(* ===== verification/GrammarRefines.v ===== *)
(** * GrammarRefines: the parser recognises exactly the declarative recipe
    language.

    A run is clean when it ends with no error collected; errors are never
    removed, so each step of a clean run is clean.  For every parsing function
    the clean runs are the derivations of RecipeGrammar, both ways. *)

From S2P Require Import Prelude RustStr RustStrFacts Subst Validation Identifiers Paths OciRef.
From S2P Require Import Ast Diagnostics Lexer Grammar RecipeGrammar.

(** ** Clean runs *)

Definition clean {A} (m : P A) (p : Parser) (a : A) (p' : Parser) : Prop :=
  m p = Val (Some a, p') /\ p_errors p' = [].

(** Errors are never removed. *)
Class Mono {A} (m : P A) : Prop :=
  mono : forall p r p', m p = Val (r, p') -> p_errors p' = [] -> p_errors p = [].

#[export] Instance mono_ret {A} (a : A) : Mono (mret a).
Proof. intros p r p' [= <- <-]. done. Qed.
#[export] Instance mono_none {A} : Mono (A := A) none.
Proof. intros p r p' [= <- <-]. done. Qed.
#[export] Instance mono_gets {A} (f : Parser -> A) : Mono (gets f).
Proof. intros p r p' [= <- <-]. done. Qed.
#[export] Instance mono_bind {A B} (m : P A) (k : A -> P B) : Mono m -> (forall a, Mono (k a)) -> Mono (m ≫= k).
Proof.
  intros Hm Hk p r p'. unfold mbind, P_bind. destruct (m p) as [[[a|] q]| |] eqn:E; try done.
  - intros E' He. eapply Hm; [exact E|]. eapply (Hk a); [exact E'|done].
  - intros [= <- <-]. by eapply Hm.
Qed.
#[export] Instance mono_try {A} (m : P A) : Mono m -> Mono (try m).
Proof.
  intros Hm p r p'. unfold try. destruct (m p) as [[r' q]| |] eqn:E; try done.
  intros [= <- <-]. by eapply Hm.
Qed.
#[export] Instance mono_lift {A} (o : outcome A) : Mono (lift o).
Proof. intros p r p'. unfold lift. destruct o; try done. intros [= <- <-]. done. Qed.
#[export] Instance mono_with_fuel {A} (f : nat -> P A) : (forall n, Mono (f n)) -> Mono (with_fuel f).
Proof. intros H p r p' E. by eapply H. Qed.
#[export] Instance mono_push_err d : Mono (push_err d).
Proof. intros p r p' [= <- <-] H. by apply app_eq_nil in H as [? ?]. Qed.
#[export] Instance mono_slice a b : Mono (source_slice a b).
Proof. intros p r p'. unfold source_slice. destruct (slice _ _ _); [|done]. intros [= <- <-]. done. Qed.
#[export] Instance mono_advance : Mono p_advance.
Proof. intros p r p'. unfold p_advance. destruct (_ !! _); intros [= <- <-]; done. Qed.
#[export] Instance mono_slurp e : Mono (slurp_line e).
Proof. intros p r p' [= <- <-]. done. Qed.
#[export] Instance mono_last_consumed : Mono last_consumed_end.
Proof.
  intros p r p'. unfold last_consumed_end. case_bool_decide; [by intros [= <- <-]|].
  destruct (_ !! _); [|done]. by intros [= <- <-].
Qed.

(** An update that keeps the errors. *)
Lemma mono_modify f : (forall p, p_errors (f p) = p_errors p) -> Mono (modify f).
Proof. intros H p r p' [= <- <-]. by rewrite H. Qed.
#[export] Hint Extern 1 (Mono (modify _)) => (apply mono_modify; intros; reflexivity) : typeclass_instances.
#[export] Hint Extern 1 (Mono (push_warning _)) => (apply mono_modify; intros; reflexivity) : typeclass_instances.
#[export] Hint Extern 2 (Mono (if ?b then _ else _)) => destruct b : typeclass_instances.
#[export] Hint Extern 3 (Mono (match ?x with _ => _ end)) => destruct x : typeclass_instances.
#[export] Hint Extern 2 (Mono (let _ := _ in _)) => cbv zeta : typeclass_instances.

#[export] Instance mono_fail {A} d : Mono (A := A) (fail_with d).
Proof. apply _. Qed.
#[export] Instance mono_skip : Mono p_skip.
Proof. apply _. Qed.
#[export] Instance mono_advance_or_err m h : Mono (advance_or_err m h).
Proof. apply _. Qed.
#[export] Instance mono_match_keyword kw : Mono (match_keyword kw).
Proof. apply _. Qed.
#[export] Instance mono_expect_keyword kw m h : Mono (expect_keyword kw m h).
Proof. apply _. Qed.
#[export] Instance mono_skip_newlines : Mono skip_newlines.
Proof. by apply mono_modify. Qed.
#[export] Instance mono_recover_to_eol : Mono recover_to_eol.
Proof. by apply mono_modify. Qed.
#[export] Instance mono_recover_to_next_stage : Mono recover_to_next_stage.
Proof. by apply mono_modify. Qed.
#[export] Instance mono_expect_newline d : Mono (expect_newline_after d).
Proof. apply _. Qed.
#[export] Instance mono_validated {T E} `{ValidationError E} raw sp d a (c : str -> result E T) :
  Mono (validated raw sp d a c).
Proof. unfold validated. apply _. Qed.
#[export] Instance mono_splice t s : Mono (splice_value t s).
Proof. unfold splice_value. destruct (kind t); apply _. Qed.
#[export] Instance mono_key_value d : Mono (parse_key_value d).
Proof. apply _. Qed.
#[export] Instance mono_key_value_loop n d ps : Mono (key_value_loop n d ps).
Proof. revert ps. induction n; intros ps; cbn [key_value_loop]; apply _. Qed.
#[export] Instance mono_take_first ds : Mono (take_first_queue_rest ds).
Proof. unfold take_first_queue_rest. apply _. Qed.
#[export] Instance mono_ident_arg d : Mono (expect_ident_arg d).
Proof. apply _. Qed.
#[export] Instance mono_build_labels st i ps : Mono (build_labels st i ps).
Proof. revert i. induction ps as [|[]]; intros i; cbn [build_labels]; apply _. Qed.
#[export] Instance mono_build_envs st i ps : Mono (build_envs st i ps).
Proof. revert i. induction ps as [|[]]; intros i; cbn [build_envs]; apply _. Qed.
#[export] Instance mono_arg_default e : Mono (parse_arg_default e).
Proof. apply _. Qed.
#[export] Instance mono_arg st : Mono (parse_arg st).
Proof. apply _. Qed.
#[export] Instance mono_array_loop n a e h xs : Mono (string_array_loop n a e h xs).
Proof. revert xs. induction n; intros xs; cbn [string_array_loop]; apply _. Qed.
#[export] Instance mono_array d : Mono (parse_string_array d).
Proof. apply _. Qed.
#[export] Instance mono_mounts n ms : Mono (run_mounts_loop n ms).
Proof. revert ms. induction n; intros ms; cbn [run_mounts_loop]; apply _. Qed.
#[export] Instance mono_add_options n v f : Mono (add_options_loop n v f).
Proof. revert f. induction n; intros f; cbn [add_options_loop]; apply _. Qed.
#[export] Instance mono_classify s sp v : Mono (classify_source s sp v).
Proof. unfold classify_source. apply _. Qed.
#[export] Instance mono_volume_loop n ps e : Mono (volume_loop n ps e).
Proof. revert ps e. induction n; intros ps e; cbn [volume_loop]; apply _. Qed.
#[export] Instance mono_expose_entry : Mono parse_expose_entry.
Proof. apply _. Qed.
#[export] Instance mono_expose_loop n st ds : Mono (expose_loop n st ds).
Proof. revert ds. induction n; intros ds; cbn [expose_loop]; apply _. Qed.
#[export] Instance mono_cmd_form k : Mono (parse_cmd_form k).
Proof. unfold parse_cmd_form. apply _. Qed.
#[export] Instance mono_cmd_rest st k : Mono (parse_cmd_rest st k).
Proof. unfold parse_cmd_rest. apply _. Qed.
#[export] Instance mono_entrypoint_keyword s : Mono (parse_entrypoint_keyword s).
Proof. unfold parse_entrypoint_keyword. apply _. Qed.
#[export] Instance mono_entrypoint_exec : Mono parse_entrypoint_exec.
Proof. unfold parse_entrypoint_exec. apply _. Qed.
#[export] Instance mono_entrypoint_path : Mono parse_entrypoint_shell_path.
Proof. unfold parse_entrypoint_shell_path. apply _. Qed.
#[export] Instance mono_entrypoint_form k : Mono (parse_entrypoint_form k).
Proof. unfold parse_entrypoint_form. apply _. Qed.
#[export] Instance mono_entrypoint_rest st k : Mono (parse_entrypoint_rest st k).
Proof. unfold parse_entrypoint_rest. apply _. Qed.
#[export] Instance mono_volume_rest st k : Mono (parse_volume_rest st k).
Proof. unfold parse_volume_rest. apply _. Qed.
#[export] Instance mono_dispatch t kw : Mono (dispatch t kw).
Proof. unfold dispatch. destruct kw; apply _. Qed.
#[export] Instance mono_directive : Mono parse_directive.
Proof. unfold parse_directive. apply _. Qed.
#[export] Instance mono_stage_loop n ds : Mono (stage_loop n ds).
Proof. revert ds. induction n; intros ds; cbn [stage_loop]; apply _. Qed.
#[export] Instance mono_from_source s sp : Mono (parse_from_source s sp).
Proof. unfold parse_from_source. apply _. Qed.
#[export] Instance mono_stage_name e : Mono (parse_stage_name e).
Proof. unfold parse_stage_name. apply _. Qed.
#[export] Instance mono_stage : Mono parse_stage.
Proof. unfold parse_stage. apply _. Qed.
#[export] Instance mono_global_args n : Mono (global_args_loop n).
Proof. induction n; cbn [global_args_loop]; apply _. Qed.
#[export] Instance mono_top_loop n : Mono (top_loop n).
Proof. induction n; cbn [top_loop]; apply _. Qed.

(** ** Steps of a clean run *)

#[export] Typeclasses Opaque mret mbind P_ret P_bind none gets modify lift try with_fuel push_err push_warning
  fail_with source_slice p_advance p_skip advance_or_err match_keyword expect_keyword skip_newlines
  recover_to_eol recover_to_next_stage expect_newline_after slurp_line last_consumed_end validated
  splice_value parse_key_value key_value_loop parse_key_value_list take_first_queue_rest
  expect_ident_arg build_labels parse_label build_envs parse_env parse_arg_default parse_arg
  removed_directive string_array_loop parse_string_array parse_shell parse_user parse_workdir
  run_mounts_loop parse_run add_options_loop classify_source parse_add parse_entrypoint_shell_path
  parse_entrypoint_exec parse_entrypoint_keyword parse_entrypoint parse_cmd parse_cmd_form parse_cmd_rest
  parse_entrypoint_form parse_entrypoint_rest parse_volume_rest volume_loop parse_volume
  parse_stopsignal parse_expose_entry expose_loop parse_expose dispatch parse_directive stage_loop
  parse_from_source parse_stage_name parse_stage global_args_loop parse_global_args top_loop parse_top.

Ltac mono := intros; cbv beta; apply _.

Lemma clean_bind {A B} (m : P A) (k : A -> P B) p b p'' :
  (forall a, Mono (k a)) ->
  clean (m ≫= k) p b p'' <-> exists a p', clean m p a p' /\ clean (k a) p' b p''.
Proof.
  intros Hk. unfold clean, mbind, P_bind. split.
  - intros [E He]. destruct (m p) as [[[a|] q]| |] eqn:Em; try done. exists a, q.
    split_and!; [done| |done|done]. by eapply Hk.
  - intros (a & q & [-> _] & [E He]). done.
Qed.

Lemma clean_bind_inv {A B} (m : P A) (k : A -> P B) p b p'' :
  clean (m ≫= k) p b p'' -> (forall a, Mono (k a)) ->
  exists a p', clean m p a p' /\ clean (k a) p' b p''.
Proof. intros H Hk. by apply clean_bind. Qed.

Lemma clean_inv {A} (m : P A) p a p' : Mono m -> clean m p a p' -> p_errors p = [].
Proof. intros Hm [E He]. by eapply Hm. Qed.

(** The state after [n] more tokens. *)
Definition after (n : nat) (p : Parser) : Parser := set_p_pos (p_pos p + n) p.

Lemma after_after m n p : after m (after n p) = after (n + m) p.
Proof. unfold after. simpl. by rewrite Nat.add_assoc. Qed.

Lemma after_0 p : after 0 p = p.
Proof. unfold after. rewrite Nat.add_0_r. by destruct p. Qed.

Lemma remaining_after n p : remaining (after n p) = drop n (remaining p).
Proof. unfold remaining, after. simpl. by rewrite drop_drop. Qed.

Lemma remaining_after_1 p t ts : remaining p = t :: ts -> remaining (after 1 p) = ts.
Proof. intros H. by rewrite remaining_after, H. Qed.

Lemma remaining_after_app p ts rest : remaining p = ts ++ rest -> remaining (after (length ts) p) = rest.
Proof. intros H. by rewrite remaining_after, H, drop_app_length. Qed.

Lemma peek_remaining p : p_peek p = head (remaining p).
Proof. unfold p_peek, remaining. rewrite <- (Nat.add_0_r (p_pos p)) at 1. rewrite <- lookup_drop. by destruct (drop _ _). Qed.

Lemma peek_kind_remaining p : p_peek_kind p = kind <$> head (remaining p).
Proof. unfold p_peek_kind. by rewrite peek_remaining. Qed.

..............................

__WHAT YOU WILL DO__.
In the records above, how many lines hold the string "head"? Respond with that number only.

__ANSWER AREA__.
2